Rationale For many years, adjuvant therapy for resected stage III colon cancer consisted of 5-fluorouracil (5-FU) and leucovorin (LV) administered on one of several different schedules. More recently, oxaliplatin was introduced into the treatment of patients with colorectal cancer, and a trial or adjuvant therapy demonstrated a significant benefit with the use of this drug when added to 5-FU/LV. In the pivotal MOSAIC trial, patients received the LV5FU2 regimen (bolus 5-FU/LV followed by infusional 5-FU on days 1 and 2) or the FOLFOX4 regimen, which is the LV5FU2 regimen with the addition of oxaliplatin on day 1.1 As recently reported, the 3year disease-free survival (DFS) rate improved from 73% to 78%, for a 23% reduction in the risk of recurrence.

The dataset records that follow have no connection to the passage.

(* ===== verification/Sparse.v ===== *)
(** * Sparse images
    (drivers/usb/gadget/v2_burning/v2_common/optimus_simg2img.c, sparse_format.h)

    An image in Android's sparse format is a file header and chunks: data, a
    value to repeat, or a gap.  The tool gets it in packets that end anywhere.
    [optimus_simg_to_media] writes what a packet holds to the partition and
    reports how many bytes at its end it has not used; these come back at the
    start of the next packet.  The headers it has seen are kept in memory, and
    [optimus_sparse_get_chunk_data] walks over them when the partition is
    verified. *)

From S2P Require Import Prelude CString CArray Burn.

Module Sparse.
Import CString CArray Burn.
#[local] Open Scope burn_scope.

Definition SPARSE_HEADER_MAGIC : Z := 0xed26ff3a.
Definition SPARSE_HEADER_MAJOR_VER : Z := 1.
Definition CHUNK_TYPE_RAW : Z := 0xCAC1.
Definition CHUNK_TYPE_FILL : Z := 0xCAC2.
Definition CHUNK_TYPE_DONT_CARE : Z := 0xCAC3.
Definition CHUNK_TYPE_CRC32 : Z := 0xCAC4.
Definition CHUNK_HEAD_SIZE : Z := 12.
Definition FILE_HEAD_SIZE : Z := 28.

Section code.
Context {D : Type} `{Storage D} (device_boot_flag disk_inited : Z).
#[local] Abbreviation M := (Burn.M D).

(** The fields of [sparse_header_t] and [chunk_header_t]. *)
Definition magic (h : Z) : M Z := rd_le 4 h.
Definition major_version (h : Z) : M Z := rd_le 2 (h + 4).
Definition file_hdr_sz (h : Z) : M Z := rd_le 2 (h + 8).
Definition chunk_hdr_sz (h : Z) : M Z := rd_le 2 (h + 10).
Definition blk_sz (h : Z) : M Z := rd_le 4 (h + 12).
Definition total_chunks (h : Z) : M Z := rd_le 4 (h + 20).
Definition chunk_type (c : Z) : M Z := rd_le 2 c.
Definition chunk_sz (c : Z) : M Z := rd_le 4 (c + 4).
Definition total_sz (c : Z) : M Z := rd_le 4 (c + 8).

Definition optimus_simg_probe (source length : Z) : M Z :=
  if length <? FILE_HEAD_SIZE then ret 0
  else
    m <- magic source;
    if negb (m =? SPARSE_HEADER_MAGIC) then ret 0
    else
      v <- major_version source;
      f <- file_hdr_sz source;
      c <- chunk_hdr_sz source;
      ret (if negb ((SPARSE_HEADER_MAJOR_VER =? v) && (FILE_HEAD_SIZE =? f) && (CHUNK_HEAD_SIZE =? c)) then 0 else 1).

Definition optimus_simg_parser_init (source : Z) : M Z :=
  n <- total_chunks source;
  h <- file_hdr_sz source;
  b <- blk_sz source;
  _ <- on_sp (fun _ => mkSp n b h 0 0 OPTIMUS_DOWNLOAD_SPARSE_INFO_FOR_VERIFY 0 0);
  _ <- copy OPTIMUS_DOWNLOAD_SPARSE_INFO_FOR_VERIFY source FILE_HEAD_SIZE;
  ret OPT_DOWN_OK.

(** [n >> 16 << 16] *)
Definition whole_slots (n : Z) : Z :=
  Z.shiftl (Z.shiftr n OPTIMUS_DOWNLOAD_SLOT_SZ_SHIFT_BITS) OPTIMUS_DOWNLOAD_SLOT_SZ_SHIFT_BITS.

(** The cases of the switch: an error, or the bytes of data the chunk used. *)
Definition raw_chunk (pChunk chunkDataLen unParsedBufLen flashAddrStart : Z) : M (Z + Z) :=
  total <- total_sz pChunk;
  if negb (u64 (CHUNK_HEAD_SIZE + chunkDataLen) =? total) then ret (inl (-169))
  else
    wantWrLen <- (if unParsedBufLen <? total then
        let wantWrLen := whole_slots (u32 (unParsedBufLen - CHUNK_HEAD_SIZE)) in
        _ <- on_sp (set_long (u32 (chunkDataLen - wantWrLen)) (u32 (flashAddrStart + Z.shiftr wantWrLen 9)));
        ret wantWrLen
      else ret chunkDataLen);
    if negb (wantWrLen =? 0) then
      thisWriteLen <- optimus_cb_simg_write_media flashAddrStart wantWrLen (pChunk + CHUNK_HEAD_SIZE);
      ret (if negb (thisWriteLen =? wantWrLen) then inl (-188) else inr thisWriteLen)
    else ret (inr 0).

Definition dont_care_chunk (pChunk : Z) : M (Z + Z) :=
  total <- total_sz pChunk;
  ret (if negb (CHUNK_HEAD_SIZE =? total) then inl (-199) else inr 0).

(** The words of the fill buffer from [temBuf] on. *)
Fixpoint fill_value (n : nat) (m : mem) (temBuf fillVal : Z) : option mem :=
  match n with O => Some m | S n' => m ← store_le 4 m temBuf fillVal; fill_value n' m (temBuf + 4) fillVal end.

(** The writes of the buffer; a failure ends the loop. *)
Fixpoint fill_loop (fuel : nat) (temp_flashAddrStart LeftDataLen thisChunkFilledLen : Z) : M unit :=
  match fuel with
  | O => fault
  | S fuel' =>
      let thisWriteLen := Z.min LeftDataLen thisChunkFilledLen in
      actualWrLen <- optimus_cb_simg_write_media temp_flashAddrStart thisWriteLen OPTIMUS_SPARSE_IMG_FILL_VAL_BUF;
      if negb (actualWrLen =? thisWriteLen) then ret tt
      else
        let LeftDataLen := LeftDataLen - thisWriteLen in
        if negb (LeftDataLen =? 0)
        then fill_loop fuel' (u32 (temp_flashAddrStart + Z.shiftr thisWriteLen 9)) LeftDataLen thisChunkFilledLen
        else ret tt
  end.

(** Whether the value has to be written; erased storage holds it otherwise. *)
Definition need_fill (fillVal : Z) : bool :=
  let need :=
    if (device_boot_flag =? EMMC_BOOT_FLAG) || (device_boot_flag =? SPI_EMMC_FLAG) then negb (fillVal =? 0)
    else if (device_boot_flag =? NAND_BOOT_FLAG) || (device_boot_flag =? SPI_NAND_FLAG) then negb (fillVal =? 0xFFFFFFFF)
    else true in
  if negb need then Z.shiftr disk_inited 16 =? 0 else need.

Definition fill_chunk (pChunk chunkDataLen flashAddrStart : Z) : M (Z + Z) :=
  fillVal <- rd_le 4 (pChunk + CHUNK_HEAD_SIZE);
  let thisChunkFilledLen := Z.min chunkDataLen OPTIMUS_SPARSE_IMG_FILL_BUF_SZ in
  total <- total_sz pChunk;
  if negb (CHUNK_HEAD_SIZE + 4 =? total) then ret (inl (-220))
  else if need_fill fillVal then
    old <- rd_le 4 OPTIMUS_SPARSE_IMG_FILL_VAL_BUF;
    v <- gets _filledBufValidLen;
    let valid := if negb (fillVal =? old) && negb (v =? 0) then 0 else v in
    _ <- set_valid valid;
    _ <- (if valid <? thisChunkFilledLen then
           let i := Z.shiftr valid 2 in
           _ <- on_mem (fun m => fill_value (Z.to_nat (Z.shiftr thisChunkFilledLen 2 - i)) m (OPTIMUS_SPARSE_IMG_FILL_VAL_BUF + 4 * i) fillVal);
           set_valid thisChunkFilledLen
         else ret tt);
    _ <- fill_loop (S (Z.to_nat (chunkDataLen / Z.max 1 thisChunkFilledLen))) flashAddrStart chunkDataLen thisChunkFilledLen;
    ret (inr 4)
  else ret (inr 4).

Recognizing that further significant gains in DFS with chemotherapy alone are unlikely, the focus of current national and international trials is to access the potential added benefit of biologic agents to chemotherapy. Recently, 2 monoclonal antibodies targeting specific molecular characteristics of malignant tumors, bevacizumab and cetuximab, have been approved for use in metastatic colorectal cancer. Of these antibodies, cetuximab exerts a direct tumor-targeted effect by binding to the transmembranous epidermal growth factor receptor (EGFR) on the surface of tumor cells with documented single-agent activity in the salvage setting.2,3 This activity is enhanced in combination with conventional cytotoxic chemotherapy. In the pivotal randomized trial that led to the Food and Drug Administration’s approval of cetuximab, cetuximab/irinotecan produced higher response rates and longer times to tumor progression than cetuximab alone.2 Although the experience with cetuximab as a component of first-line therapy is limited, recent results of phase II studies demonstrate high activity when cetuximab is added to FOLFOX regimens (oxaliplatin/5-FU/LV).4,5 Cetuximab’s potential use in the adjuvant setting appears promising with the ability of monoclonal antibodies to directly target tumor cells and thereby target micrometastatic disease in which angiogenesis has not yet occurred. The North Central Cancer Treatment Group N0147 study is a phase III US Intergroup trial to assess the potential benefit of adding cetuximab to a modified FOLFOX6 regimen as adjuvant therapy in patients with completely resected stage III colon cancer.